| WORK INSTRUCTION |
Start at the line with "assert ((length [45]" in the records below, stop at the line with "destruct demo_txn as (t & Hin & Hsb & Hit).", and return every line in that span exactly, the two end lines included.

| EXTRACTED ENTRIES |
*****

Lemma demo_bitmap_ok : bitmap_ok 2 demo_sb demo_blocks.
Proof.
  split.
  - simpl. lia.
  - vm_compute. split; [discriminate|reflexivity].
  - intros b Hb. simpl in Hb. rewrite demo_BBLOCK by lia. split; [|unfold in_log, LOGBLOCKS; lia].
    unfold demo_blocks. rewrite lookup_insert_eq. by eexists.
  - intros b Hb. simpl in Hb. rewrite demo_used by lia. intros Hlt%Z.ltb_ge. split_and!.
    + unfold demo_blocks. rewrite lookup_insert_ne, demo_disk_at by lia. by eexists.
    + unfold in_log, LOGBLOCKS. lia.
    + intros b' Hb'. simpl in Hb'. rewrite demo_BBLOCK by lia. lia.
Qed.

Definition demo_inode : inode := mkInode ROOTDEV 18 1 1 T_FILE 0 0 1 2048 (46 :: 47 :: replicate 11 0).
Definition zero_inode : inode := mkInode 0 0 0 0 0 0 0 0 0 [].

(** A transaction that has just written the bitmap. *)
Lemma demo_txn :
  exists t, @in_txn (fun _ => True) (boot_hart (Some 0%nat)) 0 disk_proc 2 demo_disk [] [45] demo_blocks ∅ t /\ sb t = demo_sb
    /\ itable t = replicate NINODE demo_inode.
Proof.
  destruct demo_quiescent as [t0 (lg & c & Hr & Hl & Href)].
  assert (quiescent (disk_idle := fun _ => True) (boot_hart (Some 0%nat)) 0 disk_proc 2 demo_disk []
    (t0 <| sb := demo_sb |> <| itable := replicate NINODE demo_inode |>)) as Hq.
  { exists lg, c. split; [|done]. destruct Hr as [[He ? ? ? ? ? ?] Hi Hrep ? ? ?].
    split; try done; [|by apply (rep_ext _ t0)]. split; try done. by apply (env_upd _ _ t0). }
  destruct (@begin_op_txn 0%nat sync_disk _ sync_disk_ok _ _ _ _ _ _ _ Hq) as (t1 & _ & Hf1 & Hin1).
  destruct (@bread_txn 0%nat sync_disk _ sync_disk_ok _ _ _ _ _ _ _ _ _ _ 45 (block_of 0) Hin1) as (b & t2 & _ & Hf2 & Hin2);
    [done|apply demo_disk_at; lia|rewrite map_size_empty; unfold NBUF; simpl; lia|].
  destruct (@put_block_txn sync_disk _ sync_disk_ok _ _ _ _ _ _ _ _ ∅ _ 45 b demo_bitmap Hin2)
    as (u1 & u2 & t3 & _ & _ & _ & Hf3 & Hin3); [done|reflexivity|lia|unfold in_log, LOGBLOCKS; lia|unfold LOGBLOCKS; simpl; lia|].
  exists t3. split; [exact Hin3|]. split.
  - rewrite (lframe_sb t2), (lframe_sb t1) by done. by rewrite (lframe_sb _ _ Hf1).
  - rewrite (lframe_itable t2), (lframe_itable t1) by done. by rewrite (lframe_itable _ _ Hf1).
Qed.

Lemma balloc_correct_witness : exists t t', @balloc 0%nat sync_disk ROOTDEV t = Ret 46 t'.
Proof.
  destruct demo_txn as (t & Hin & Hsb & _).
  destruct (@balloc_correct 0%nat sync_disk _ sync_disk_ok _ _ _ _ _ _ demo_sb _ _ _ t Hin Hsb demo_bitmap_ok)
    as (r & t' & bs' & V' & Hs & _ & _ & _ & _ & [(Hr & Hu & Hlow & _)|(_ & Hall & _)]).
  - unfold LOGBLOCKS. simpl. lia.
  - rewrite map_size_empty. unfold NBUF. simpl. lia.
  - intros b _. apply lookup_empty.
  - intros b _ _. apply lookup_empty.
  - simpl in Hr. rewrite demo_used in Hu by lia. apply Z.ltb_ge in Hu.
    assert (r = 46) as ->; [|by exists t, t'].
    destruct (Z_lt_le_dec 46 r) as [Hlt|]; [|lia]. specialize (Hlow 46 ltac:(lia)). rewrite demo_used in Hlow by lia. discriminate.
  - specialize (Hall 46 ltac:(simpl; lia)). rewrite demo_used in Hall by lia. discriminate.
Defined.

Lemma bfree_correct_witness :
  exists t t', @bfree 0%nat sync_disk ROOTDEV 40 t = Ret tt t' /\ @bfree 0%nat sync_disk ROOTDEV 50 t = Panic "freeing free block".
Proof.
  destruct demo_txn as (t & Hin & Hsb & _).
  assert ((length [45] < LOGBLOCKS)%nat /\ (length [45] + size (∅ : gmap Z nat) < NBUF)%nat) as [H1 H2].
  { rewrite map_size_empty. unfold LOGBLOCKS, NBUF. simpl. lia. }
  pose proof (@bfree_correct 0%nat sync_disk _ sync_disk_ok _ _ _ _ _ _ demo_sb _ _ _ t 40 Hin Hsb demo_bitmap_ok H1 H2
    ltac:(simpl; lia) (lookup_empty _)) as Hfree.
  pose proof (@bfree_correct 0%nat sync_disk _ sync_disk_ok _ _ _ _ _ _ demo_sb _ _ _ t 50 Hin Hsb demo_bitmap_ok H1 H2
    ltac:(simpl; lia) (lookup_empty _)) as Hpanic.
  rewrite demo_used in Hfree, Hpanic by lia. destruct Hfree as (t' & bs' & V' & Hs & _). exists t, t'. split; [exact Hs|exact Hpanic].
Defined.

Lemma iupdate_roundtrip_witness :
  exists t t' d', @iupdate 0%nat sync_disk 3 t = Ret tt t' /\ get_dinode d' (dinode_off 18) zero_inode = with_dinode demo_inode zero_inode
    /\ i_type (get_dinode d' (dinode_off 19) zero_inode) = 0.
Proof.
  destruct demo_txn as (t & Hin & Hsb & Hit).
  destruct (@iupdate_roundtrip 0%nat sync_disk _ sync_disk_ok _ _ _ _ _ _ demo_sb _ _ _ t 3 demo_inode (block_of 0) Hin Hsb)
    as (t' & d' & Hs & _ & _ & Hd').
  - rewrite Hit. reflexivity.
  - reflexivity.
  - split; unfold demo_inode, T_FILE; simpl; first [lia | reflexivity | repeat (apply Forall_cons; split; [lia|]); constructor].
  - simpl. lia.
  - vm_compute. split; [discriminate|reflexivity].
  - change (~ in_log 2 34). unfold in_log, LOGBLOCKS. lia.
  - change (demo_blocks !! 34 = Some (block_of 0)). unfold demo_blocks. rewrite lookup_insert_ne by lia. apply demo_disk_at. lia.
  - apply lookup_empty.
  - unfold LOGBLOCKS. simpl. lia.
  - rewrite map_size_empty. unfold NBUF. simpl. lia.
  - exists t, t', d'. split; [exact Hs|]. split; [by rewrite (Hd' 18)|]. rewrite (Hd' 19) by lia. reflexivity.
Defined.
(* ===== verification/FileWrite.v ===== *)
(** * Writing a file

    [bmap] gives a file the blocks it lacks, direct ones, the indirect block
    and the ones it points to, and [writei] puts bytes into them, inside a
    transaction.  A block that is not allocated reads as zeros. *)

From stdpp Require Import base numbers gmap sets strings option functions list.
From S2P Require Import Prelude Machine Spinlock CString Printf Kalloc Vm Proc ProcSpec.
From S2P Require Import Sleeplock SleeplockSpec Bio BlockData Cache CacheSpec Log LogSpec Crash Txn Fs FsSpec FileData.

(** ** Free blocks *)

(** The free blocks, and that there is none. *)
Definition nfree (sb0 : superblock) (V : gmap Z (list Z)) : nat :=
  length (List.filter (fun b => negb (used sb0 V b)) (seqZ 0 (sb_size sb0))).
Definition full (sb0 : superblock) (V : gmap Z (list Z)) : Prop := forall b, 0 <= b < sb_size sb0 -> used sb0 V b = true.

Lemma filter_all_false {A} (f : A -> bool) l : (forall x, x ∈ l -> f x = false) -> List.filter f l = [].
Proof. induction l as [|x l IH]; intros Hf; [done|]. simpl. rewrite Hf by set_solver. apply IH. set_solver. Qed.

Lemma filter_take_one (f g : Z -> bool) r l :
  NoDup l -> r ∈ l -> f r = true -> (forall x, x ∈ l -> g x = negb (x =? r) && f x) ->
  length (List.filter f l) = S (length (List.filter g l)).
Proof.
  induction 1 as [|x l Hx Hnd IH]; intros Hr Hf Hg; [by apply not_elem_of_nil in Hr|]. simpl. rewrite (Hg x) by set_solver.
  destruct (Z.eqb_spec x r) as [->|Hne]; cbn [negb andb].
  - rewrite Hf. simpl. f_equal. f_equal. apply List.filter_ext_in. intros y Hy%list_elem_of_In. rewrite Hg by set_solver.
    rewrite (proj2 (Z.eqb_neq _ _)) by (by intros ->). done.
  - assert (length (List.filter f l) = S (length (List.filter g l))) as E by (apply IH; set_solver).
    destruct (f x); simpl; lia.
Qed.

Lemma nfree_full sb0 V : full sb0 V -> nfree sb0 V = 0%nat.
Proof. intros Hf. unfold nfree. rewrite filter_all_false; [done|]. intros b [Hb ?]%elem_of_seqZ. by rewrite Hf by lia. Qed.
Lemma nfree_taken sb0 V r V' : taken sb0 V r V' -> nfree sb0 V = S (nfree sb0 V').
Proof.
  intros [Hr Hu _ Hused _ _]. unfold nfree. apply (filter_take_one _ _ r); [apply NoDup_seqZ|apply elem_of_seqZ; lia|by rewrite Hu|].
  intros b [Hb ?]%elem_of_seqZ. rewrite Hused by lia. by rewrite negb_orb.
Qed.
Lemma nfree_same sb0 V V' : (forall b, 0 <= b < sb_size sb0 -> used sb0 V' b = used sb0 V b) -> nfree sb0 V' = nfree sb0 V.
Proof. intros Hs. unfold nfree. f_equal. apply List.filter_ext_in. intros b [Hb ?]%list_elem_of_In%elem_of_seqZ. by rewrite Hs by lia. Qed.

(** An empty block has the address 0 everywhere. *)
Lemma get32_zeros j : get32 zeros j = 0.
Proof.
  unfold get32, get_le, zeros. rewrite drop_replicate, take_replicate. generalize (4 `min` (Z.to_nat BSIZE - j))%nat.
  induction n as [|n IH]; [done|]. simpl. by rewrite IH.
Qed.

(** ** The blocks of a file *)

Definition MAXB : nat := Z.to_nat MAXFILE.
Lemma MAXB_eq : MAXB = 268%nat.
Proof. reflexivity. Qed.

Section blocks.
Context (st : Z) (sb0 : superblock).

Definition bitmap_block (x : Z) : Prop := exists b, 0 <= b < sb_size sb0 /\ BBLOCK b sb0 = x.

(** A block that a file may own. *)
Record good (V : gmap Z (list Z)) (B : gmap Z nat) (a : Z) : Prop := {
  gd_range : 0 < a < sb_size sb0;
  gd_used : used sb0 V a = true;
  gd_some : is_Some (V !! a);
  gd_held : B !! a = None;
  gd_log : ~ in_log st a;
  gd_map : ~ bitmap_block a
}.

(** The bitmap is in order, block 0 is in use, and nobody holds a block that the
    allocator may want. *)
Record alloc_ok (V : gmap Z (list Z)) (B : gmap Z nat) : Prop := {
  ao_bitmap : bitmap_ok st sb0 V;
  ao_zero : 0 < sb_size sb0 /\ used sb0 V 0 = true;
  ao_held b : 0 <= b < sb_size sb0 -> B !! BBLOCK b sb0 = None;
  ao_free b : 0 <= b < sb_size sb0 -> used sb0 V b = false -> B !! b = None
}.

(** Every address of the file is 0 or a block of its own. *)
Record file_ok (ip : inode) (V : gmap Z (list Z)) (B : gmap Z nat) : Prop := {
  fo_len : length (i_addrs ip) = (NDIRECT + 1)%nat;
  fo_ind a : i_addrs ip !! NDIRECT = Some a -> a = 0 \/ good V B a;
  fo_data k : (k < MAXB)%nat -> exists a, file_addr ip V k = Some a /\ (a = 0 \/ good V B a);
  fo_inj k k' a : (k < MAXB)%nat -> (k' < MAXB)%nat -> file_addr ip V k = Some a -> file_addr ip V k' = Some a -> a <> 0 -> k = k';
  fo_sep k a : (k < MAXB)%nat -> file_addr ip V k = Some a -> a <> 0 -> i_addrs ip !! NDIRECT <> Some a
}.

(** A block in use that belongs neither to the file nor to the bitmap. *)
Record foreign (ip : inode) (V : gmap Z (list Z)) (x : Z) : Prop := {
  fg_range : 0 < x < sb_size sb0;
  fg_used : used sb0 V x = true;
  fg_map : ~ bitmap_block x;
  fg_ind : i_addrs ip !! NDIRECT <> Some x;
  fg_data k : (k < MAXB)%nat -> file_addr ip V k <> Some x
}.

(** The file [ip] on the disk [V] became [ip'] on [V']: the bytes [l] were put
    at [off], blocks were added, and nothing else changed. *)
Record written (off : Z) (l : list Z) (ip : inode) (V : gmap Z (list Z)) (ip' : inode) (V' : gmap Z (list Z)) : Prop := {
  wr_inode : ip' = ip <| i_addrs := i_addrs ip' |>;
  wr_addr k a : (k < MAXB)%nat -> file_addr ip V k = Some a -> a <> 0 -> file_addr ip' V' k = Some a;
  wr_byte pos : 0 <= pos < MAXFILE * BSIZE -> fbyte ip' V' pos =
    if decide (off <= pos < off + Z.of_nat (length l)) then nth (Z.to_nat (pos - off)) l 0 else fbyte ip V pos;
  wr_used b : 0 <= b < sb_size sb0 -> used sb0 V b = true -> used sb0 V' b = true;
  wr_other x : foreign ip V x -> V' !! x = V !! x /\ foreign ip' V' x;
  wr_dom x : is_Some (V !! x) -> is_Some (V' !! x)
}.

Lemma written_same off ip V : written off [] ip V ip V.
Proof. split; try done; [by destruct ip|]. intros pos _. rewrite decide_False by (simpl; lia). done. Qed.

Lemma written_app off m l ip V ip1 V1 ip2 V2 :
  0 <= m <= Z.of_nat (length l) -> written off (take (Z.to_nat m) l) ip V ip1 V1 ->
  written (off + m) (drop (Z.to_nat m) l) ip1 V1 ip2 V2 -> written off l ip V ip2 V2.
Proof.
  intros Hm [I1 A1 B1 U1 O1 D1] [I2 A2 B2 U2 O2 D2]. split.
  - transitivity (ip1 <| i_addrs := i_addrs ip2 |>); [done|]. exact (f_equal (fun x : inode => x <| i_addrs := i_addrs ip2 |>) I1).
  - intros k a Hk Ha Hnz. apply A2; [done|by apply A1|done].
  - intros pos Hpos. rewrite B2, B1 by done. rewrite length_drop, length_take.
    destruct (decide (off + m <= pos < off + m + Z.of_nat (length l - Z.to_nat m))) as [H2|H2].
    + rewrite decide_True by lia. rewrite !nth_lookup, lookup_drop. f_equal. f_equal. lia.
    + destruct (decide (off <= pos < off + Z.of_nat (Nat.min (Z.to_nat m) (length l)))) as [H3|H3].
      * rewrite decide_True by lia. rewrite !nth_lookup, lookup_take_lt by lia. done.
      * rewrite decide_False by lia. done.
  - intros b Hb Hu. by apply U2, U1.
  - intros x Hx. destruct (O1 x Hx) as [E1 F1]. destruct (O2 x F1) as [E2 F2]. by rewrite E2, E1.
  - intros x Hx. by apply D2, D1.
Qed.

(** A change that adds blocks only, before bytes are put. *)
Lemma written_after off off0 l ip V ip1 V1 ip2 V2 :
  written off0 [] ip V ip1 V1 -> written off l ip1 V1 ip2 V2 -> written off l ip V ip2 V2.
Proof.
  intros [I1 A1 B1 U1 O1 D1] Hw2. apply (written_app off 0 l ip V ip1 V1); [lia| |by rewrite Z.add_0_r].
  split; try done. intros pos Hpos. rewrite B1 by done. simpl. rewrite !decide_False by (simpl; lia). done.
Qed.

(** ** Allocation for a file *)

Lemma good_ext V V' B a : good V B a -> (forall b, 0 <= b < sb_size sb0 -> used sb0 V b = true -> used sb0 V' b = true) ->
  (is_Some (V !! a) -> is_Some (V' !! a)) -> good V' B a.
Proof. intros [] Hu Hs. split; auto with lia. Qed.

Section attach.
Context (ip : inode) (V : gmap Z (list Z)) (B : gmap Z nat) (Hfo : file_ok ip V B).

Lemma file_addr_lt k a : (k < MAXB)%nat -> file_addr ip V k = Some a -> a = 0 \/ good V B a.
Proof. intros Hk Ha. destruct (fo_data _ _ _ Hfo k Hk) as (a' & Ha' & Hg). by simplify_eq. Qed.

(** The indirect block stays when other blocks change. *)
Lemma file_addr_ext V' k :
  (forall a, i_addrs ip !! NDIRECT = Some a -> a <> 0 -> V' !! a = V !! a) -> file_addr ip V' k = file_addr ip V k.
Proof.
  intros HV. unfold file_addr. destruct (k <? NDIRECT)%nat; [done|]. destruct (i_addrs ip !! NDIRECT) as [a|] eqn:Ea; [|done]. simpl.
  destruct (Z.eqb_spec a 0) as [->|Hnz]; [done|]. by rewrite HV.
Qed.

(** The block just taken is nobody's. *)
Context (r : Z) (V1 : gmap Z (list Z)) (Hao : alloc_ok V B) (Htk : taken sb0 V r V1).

*****

| SOLUTION TO THE PROBLEM |
  assert ((length [45] < LOGBLOCKS)%nat /\ (length [45] + size (∅ : gmap Z nat) < NBUF)%nat) as [H1 H2].
  { rewrite map_size_empty. unfold LOGBLOCKS, NBUF. simpl. lia. }
  pose proof (@bfree_correct 0%nat sync_disk _ sync_disk_ok _ _ _ _ _ _ demo_sb _ _ _ t 40 Hin Hsb demo_bitmap_ok H1 H2
    ltac:(simpl; lia) (lookup_empty _)) as Hfree.
  pose proof (@bfree_correct 0%nat sync_disk _ sync_disk_ok _ _ _ _ _ _ demo_sb _ _ _ t 50 Hin Hsb demo_bitmap_ok H1 H2
    ltac:(simpl; lia) (lookup_empty _)) as Hpanic.
  rewrite demo_used in Hfree, Hpanic by lia. destruct Hfree as (t' & bs' & V' & Hs & _). exists t, t'. split; [exact Hs|exact Hpanic].
Defined.

Lemma iupdate_roundtrip_witness :
  exists t t' d', @iupdate 0%nat sync_disk 3 t = Ret tt t' /\ get_dinode d' (dinode_off 18) zero_inode = with_dinode demo_inode zero_inode
    /\ i_type (get_dinode d' (dinode_off 19) zero_inode) = 0.
Proof.
  destruct demo_txn as (t & Hin & Hsb & Hit).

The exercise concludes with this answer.